Biblical Archaeology Review 34:2, March/April 2008

Strata: Scroll Editor Strugnell Dies

John Strugnell, former editor-in-chief of the Dead Sea Scroll project and emeritus Professor of Christian Origins at Harvard Divinity School and my father, died on November 30 at Mount Auburn Hospital in Cambridge, Massachusetts. He was 77. His death came after a week of hospitalization for an infection.

Strugnell’s scholarship and command of ancient languages were recognized early. At age 23, while studying at Oxford, he was offered a position on the original team charged with piecing together and translating the Dead Sea Scrolls, approximately 900 documents found between 1947 and 1956 in caves near the Dead Sea. The texts have unique historical and religious significance because they include copies of Biblical documents made before 70 A.D., and because they provide evidence of diversity of beliefs in Judaism of the late Second Temple period. They also inform the Jewish roots of Christianity.

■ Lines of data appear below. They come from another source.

(* ===== verification/PteWrite.v ===== *)
(** * Writes to guest page tables

    kernel/mmu.c: an emulated write to a guest frame that shadow pages stand
    for.  [vmrun_mmu_pte_write] drops the shadow entries of the guest entry
    that was written, or the whole shadow page when the write does not look
    like one to a page table; [vmrun_mmu_zap_collapsible_sptes] drops small
    mappings where the host has a huge page.

    The update of an entry from the new guest entry ([arch.mmu.update_pte]) is
    generated from a file that is not in the repository; it and
    [vmrun_vcpu_read_guest] are parameters. *)

From S2P Require Import Prelude.
From S2P Require Import Spte.
From S2P Require Import MmioSpte.
From S2P Require Import Memslots.
From S2P Require Import MemRegion.
From S2P Require Import PteList.
From S2P Require Import Rmap.
From S2P Require Import SlotWalk.
From S2P Require Import PageTrack.
From S2P Require Import ShadowPage.
From S2P Require Import SetSpte.
From S2P Require Import ZapPage.
From S2P Require Import GetPage.

(** The shadow pages and the statistics of the virtual machine that count
    these writes. *)
Record write_state := {
  pw_alloc : alloc_state;
  pw_pte_write : Z;                (* stat.mmu_pte_write *)
  pw_flooded : Z;                  (* stat.mmu_flooded *)
  pw_pde_zapped : Z;               (* stat.mmu_pde_zapped *)
  pw_pte_updated : Z               (* stat.mmu_pte_updated *)
}.
#[export] Instance eta_write_state : Eta write_state := λ r,
  {| pw_alloc := r.(pw_alloc); pw_pte_write := r.(pw_pte_write); pw_flooded := r.(pw_flooded);
     pw_pde_zapped := r.(pw_pde_zapped); pw_pte_updated := r.(pw_pte_updated) |}.

Definition pw_shadow (pw : write_state) : shadow_state := al_shadow pw.(pw_alloc).
Definition upd_pw (f : shadow_state → shadow_state) (pw : write_state) : write_state := pw <| pw_alloc ::= upd_shadow f |>.

(** ** The write and the page *)

Definition offset_in_page (p : Z) : Z := Z.land p (not64 PAGE_MASK).

(** [*(const u32 * )new] and [*(const u64 * )new]: little endian; [None] past
    the end of the buffer. *)
Fixpoint le_value (l : list Z) : Z :=
  match l with
  | [] => 0
  | b :: l => b + 256 * le_value l
  end.

Definition load_le (n : nat) (new : list Z) : option Z :=
  if (n <=? length new)%nat then Some (le_value (take n new)) else None.

(** Counts and tells whether it is the third write in a row. *)
Definition detect_write_flooding (sp : mmu_page) (x : page_ext) : bool * page_ext :=
  if sp.(role_level) =? PT_PAGE_TABLE_LEVEL then (false, x)
  else
    let x := x <| px_flooding ::= λ n, s32 (n + 1) |> in
    (x.(px_flooding) >=? 3, x).

Definition detect_write_misaligned (x : page_ext) (gpa bytes : Z) : bool :=
  let offset := u32 (offset_in_page gpa) in
  let pte_size := if x.(px_role).(role_cr4_pae) then 8 else 4 in
  if negb (truth (Z.land offset (pte_size - 1))) && (bytes =? 1) then false
  else
    let misaligned := Z.land (Z.lxor offset (u32 (offset + bytes - 1))) (not32 (pte_size - 1)) in
    let misaligned := Z.lor misaligned (b2z (bytes <? 4)) in
    truth misaligned.

(** The index of the first entry and the number of entries; NULL is [None]. *)
Definition get_written_sptes (sp : mmu_page) (x : page_ext) (gpa : Z) : option (Z * nat) :=
  let page_offset := u32 (offset_in_page gpa) in
  let level := sp.(role_level) in
  if negb x.(px_role).(role_cr4_pae) then
    let page_offset := u32 (Z.shiftl page_offset 1) in
    let '(page_offset, nspte) :=
      if level =? PT32_ROOT_LEVEL then (u32 (Z.shiftl (Z.land page_offset (not32 7)) 1), 2%nat) else (page_offset, 1%nat) in
    let quadrant := Z.shiftr page_offset PAGE_SHIFT in
    let page_offset := Z.land page_offset (not64 PAGE_MASK) in
    if negb (quadrant =? x.(px_role).(role_quadrant)) then None else Some (page_offset / 8, nspte)
  else Some (page_offset / 8, 1%nat).

Section PteWrite.
Context `{K : KvmPte} `{T : KvmTrack} (g : shadow_masks) (env : map_env) (va : Z → Z).
Context (gfn_to_memslot : bool → Z → vmrun_memory_slot) (role_gfn_to_memslot : bool → Z → option vmrun_memory_slot).
Context (PT64_ROOT_MAX_LEVEL : nat) (vp : vcpu_paging) (capacity : nat).
(** [vmrun_vcpu_read_guest] of 8 bytes ([None]: an error);
    [arch.mmu.update_pte]; the bits of [nxe], [cr0_wp], [smep_andnot_wp] and
    [smap_andnot_wp] in [role_other]. *)
Context (read_guest : Z → option Z) (update_pte : Z → Z → Z → alloc_state → option alloc_state) (other_mask : Z).

Definition PT64_PERM_MASK : Z :=
  Z.lor (Z.lor (Z.lor (Z.lor (Z.lor PT_PRESENT_MASK PT_WRITABLE_MASK) g.(shadow_user_mask)) g.(shadow_x_mask))
               g.(shadow_nx_mask)) g.(shadow_me_mask).

Definition need_remote_flush (old new : Z) : bool :=
  if negb (is_shadow_present_pte g old) then false
  else if negb (is_shadow_present_pte g new) then true
  else if truth (Z.land (Z.lxor old new) PT64_BASE_ADDR_MASK) then true
  else
    let old := Z.lxor old g.(shadow_nx_mask) in
    let new := Z.lxor new g.(shadow_nx_mask) in
    negb (Z.land (Z.land old (not64 new)) PT64_PERM_MASK =? 0).

(** The guest entry after the write, with [gpa] and [bytes] widened to it. *)
Definition mmu_pte_write_fetch_gpte (gpa : Z) (new : list Z) (bytes : Z) : option (Z * Z * Z) :=
  if vp.(vp_pae) && (bytes =? 4) then
    let gpa := Z.land gpa (not64 7) in
    Some (default 0 (read_guest gpa), gpa, 8)
  else
    gentry ← (if bytes =? 4 then load_le 4 new else if bytes =? 8 then load_le 8 new else Some 0);
    Some (gentry, gpa, bytes).

Definition mmu_pte_write_new_pte (a spte gentry : Z) (pw : write_state) : option write_state :=
  sp ← (mmu (pw_shadow pw)).(pages) !! a;
  if negb (sp.(role_level) =? PT_PAGE_TABLE_LEVEL) then Some (pw <| pw_pde_zapped ::= λ n, n + 1 |>)
  else
    let pw := pw <| pw_pte_updated ::= λ n, n + 1 |> in
    st ← update_pte a spte gentry pw.(pw_alloc);
    Some (pw <| pw_alloc := st |>).

(** [!((sp->role.word ^ base_role.word) & mask.word)] *)
Definition same_mode (sp : mmu_page) (x : page_ext) : bool :=
  let b := vp.(vp_base_role) in
  Bool.eqb sp.(role_smm) b.(fr_smm) && Bool.eqb x.(px_role).(role_cr4_pae) b.(fr_rest).(role_cr4_pae) &&
  Bool.eqb x.(px_role).(role_ad_disabled) b.(fr_rest).(role_ad_disabled) &&
  (Z.land (Z.lxor x.(px_role).(role_other) b.(fr_rest).(role_other)) other_mask =? 0).

(** [while (npte--)] *)
Fixpoint write_sptes (npte : nat) (a spte gentry : Z) (remote_flush : bool) (pw : write_state) : option (bool * write_state) :=
  match npte with
  | O => Some (remote_flush, pw)
  | S npte =>
      let entry := (mmu (pw_shadow pw)).(ptes) spte in
      '(s, _) ← mmu_page_zap_pte g pw.(pw_alloc).(al_header) (al_page_of va pw.(pw_alloc)) gfn_to_memslot a spte (pw_shadow pw);
      let pw := upd_pw (λ _, s) pw in
      sp ← (mmu s).(pages) !! a;
      x ← s.(ss_ext) !! a;
      pw ← (if truth gentry && same_mode sp x && rmap_can_add (mmu s) then mmu_pte_write_new_pte a spte gentry pw else Some pw);
      let remote_flush := remote_flush || need_remote_flush entry ((mmu (pw_shadow pw)).(ptes) spte) in
      write_sptes npte a (spte + 8) gentry remote_flush pw
  end.

(** [for_each_gfn_indirect_valid_sp]: zapping leaves the pages on their chain. *)
Fixpoint pte_write_loop (gfn gpa bytes gentry : Z) (l : list Z) (remote_flush local_flush : bool) (pw : write_state)
    : option (bool * bool * write_state) :=
  match l with
  | [] => Some (remote_flush, local_flush, pw)
  | a :: l =>
      sp ← (mmu (pw_shadow pw)).(pages) !! a;
      x ← (pw_shadow pw).(ss_ext) !! a;
      if negb (gfn_indirect_valid gfn (pw_shadow pw) sp x) then pte_write_loop gfn gpa bytes gentry l remote_flush local_flush pw
      else
        let '(zap, pw) :=
          if detect_write_misaligned x gpa bytes then (true, pw)
          else let '(b, x) := detect_write_flooding sp x in (b, upd_pw (upd_ext a (λ _, x)) pw) in
        if zap : bool then
          '(st, _) ← al_zap_page g va gfn_to_memslot role_gfn_to_memslot PT64_ROOT_MAX_LEVEL a pw.(pw_alloc);
          pte_write_loop gfn gpa bytes gentry l remote_flush local_flush
            (pw <| pw_alloc := st |> <| pw_flooded ::= λ n, n + 1 |>)
        else
          match get_written_sptes sp x gpa with
          | None => pte_write_loop gfn gpa bytes gentry l remote_flush local_flush pw
          | Some (i, npte) =>
              '(remote_flush, pw) ← write_sptes npte a (sp.(sp_spt) + 8 * i) gentry remote_flush pw;
              pte_write_loop gfn gpa bytes gentry l remote_flush true pw
          end
  end.

(** [descs], [free], [headers]: what the allocators give. *)
Definition vmrun_mmu_pte_write (gpa : Z) (new : list Z) (bytes : Z) (descs free headers : list (option Z)) (pw : write_state)
    : option write_state :=
  let gfn := Z.shiftr gpa PAGE_SHIFT in
  let pw := pw <| pw_alloc ::= λ st, st <| al_zap ::= local_list |> |> in
  if negb (truth (pw_shadow pw).(ss_track).(indirect_shadow_pages)) then Some pw
  else
    '(gentry, gpa, bytes) ← mmu_pte_write_fetch_gpte gpa new bytes;
    let '(_, st) := mmu_topup_memory_caches capacity descs free headers pw.(pw_alloc) in
    let pw := pw <| pw_alloc := st |> <| pw_pte_write ::= λ n, n + 1 |> in
    '(remote_flush, local_flush, pw) ← pte_write_loop gfn gpa bytes gentry (hash_chain_of env gfn pw.(pw_alloc)) false false pw;
    st ← vmrun_mmu_flush_or_zap remote_flush local_flush pw.(pw_alloc);
    Some (pw <| pw_alloc := st |>).

(** [nonpaging_update_pte] only warns. *)
Definition nonpaging_update_pte (a spte gentry : Z) (st : alloc_state) : option alloc_state :=
  Some (upd_shadow (sp_warn_if true) st).

(** ** Entries of MMIO when a page is synced *)

(** Whether the entry was one of MMIO; the entry, [*nr_present]. *)
Definition sync_mmio_spte (generation spte gfn access nr_present : Z) : bool * Z * Z :=
  if is_mmio_spte g spte then
    if negb (gfn =? get_mmio_spte_gfn g spte) then (true, mmu_spte_clear_no_track spte, nr_present)
    else (true, mark_mmio_spte g generation gfn access, nr_present + 1)
  else (false, spte, nr_present).

(** ** Collapsible mappings *)

(** Linux's and KVM's parts: [vmrun_is_reserved_pfn], and
    [PageTransCompoundMap] of the page of a frame. *)
Context (page_header : Z → Z) (vmrun_is_reserved_pfn PageTransCompoundMap : Z → bool).

(** The entry the walk stops at: the first one that can be collapsed. *)
Definition collapsible (st : mmu_state) (sptep : Z) : option bool :=
  sp ← st.(pages) !! page_header sptep;
  let pfn := spte_to_pfn (st.(ptes) sptep) in
  Some (sp.(role_direct) && negb (vmrun_is_reserved_pfn pfn) && PageTransCompoundMap pfn).

(** [for_each_rmap_spte] up to the [goto]. *)
Fixpoint find_collapsible (fuel : nat) (sptep : Z) (iter : rmap_iterator) (st : mmu_state) : option (option Z) :=
  match fuel with
  | O => None
  | S fuel =>
      if negb (truth sptep) then Some None
      else
        b ← collapsible st sptep;
        if b : bool then Some (Some sptep)
        else
          '(sptep, iter) ← rmap_get_next st.(dmem) (λ p, is_shadow_present_pte g (st.(ptes) p)) iter;
          find_collapsible fuel sptep iter st
  end.

(** [restart]: every pass but the last takes an entry off the list. *)
Fixpoint collapse_loop (fuel : nat) (k : rmap_key) (need_tlb_flush : bool) (st : mmu_state) : option (mmu_state * bool) :=
  match fuel with
  | O => None
  | S fuel =>
      '(sptep, iter) ← rmap_get_first st.(dmem) (λ p, is_shadow_present_pte g (st.(ptes) p)) (head_of k st);
      found ← find_collapsible (2 + PTE_LIST_EXT * size st.(dmem).(descs)) sptep iter st;
      match found with
      | None => Some (st, need_tlb_flush)
      | Some sptep => st ← drop_spte g page_header gfn_to_memslot sptep st; collapse_loop fuel k true st
      end
  end.

Definition vmrun_mmu_zap_collapsible_spte (k : rmap_key) (st : mmu_state) : option (mmu_state * bool) :=
  collapse_loop (2 + PTE_LIST_EXT * size st.(dmem).(descs)) k false st.

Definition vmrun_mmu_zap_collapsible_sptes (slot : vmrun_memory_slot) (resched : list bool) (st : mmu_state)
    : option mmu_state :=
  fst <$> slot_handle_leaf vmrun_mmu_zap_collapsible_spte slot true resched st.
End PteWrite.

Strugnell became editor-in-chief of the Scroll project in 1984. He held the post until 1990, when his earlier achievements were overshadowed by the publication in the Israeli newspaper Ha’aretz (republished in English in BARa) of negative comments he made about Judaism. The project’s backers, already frustrated with the slow progress of the Scroll team and restricted access to the texts, removed Strugnell from his position.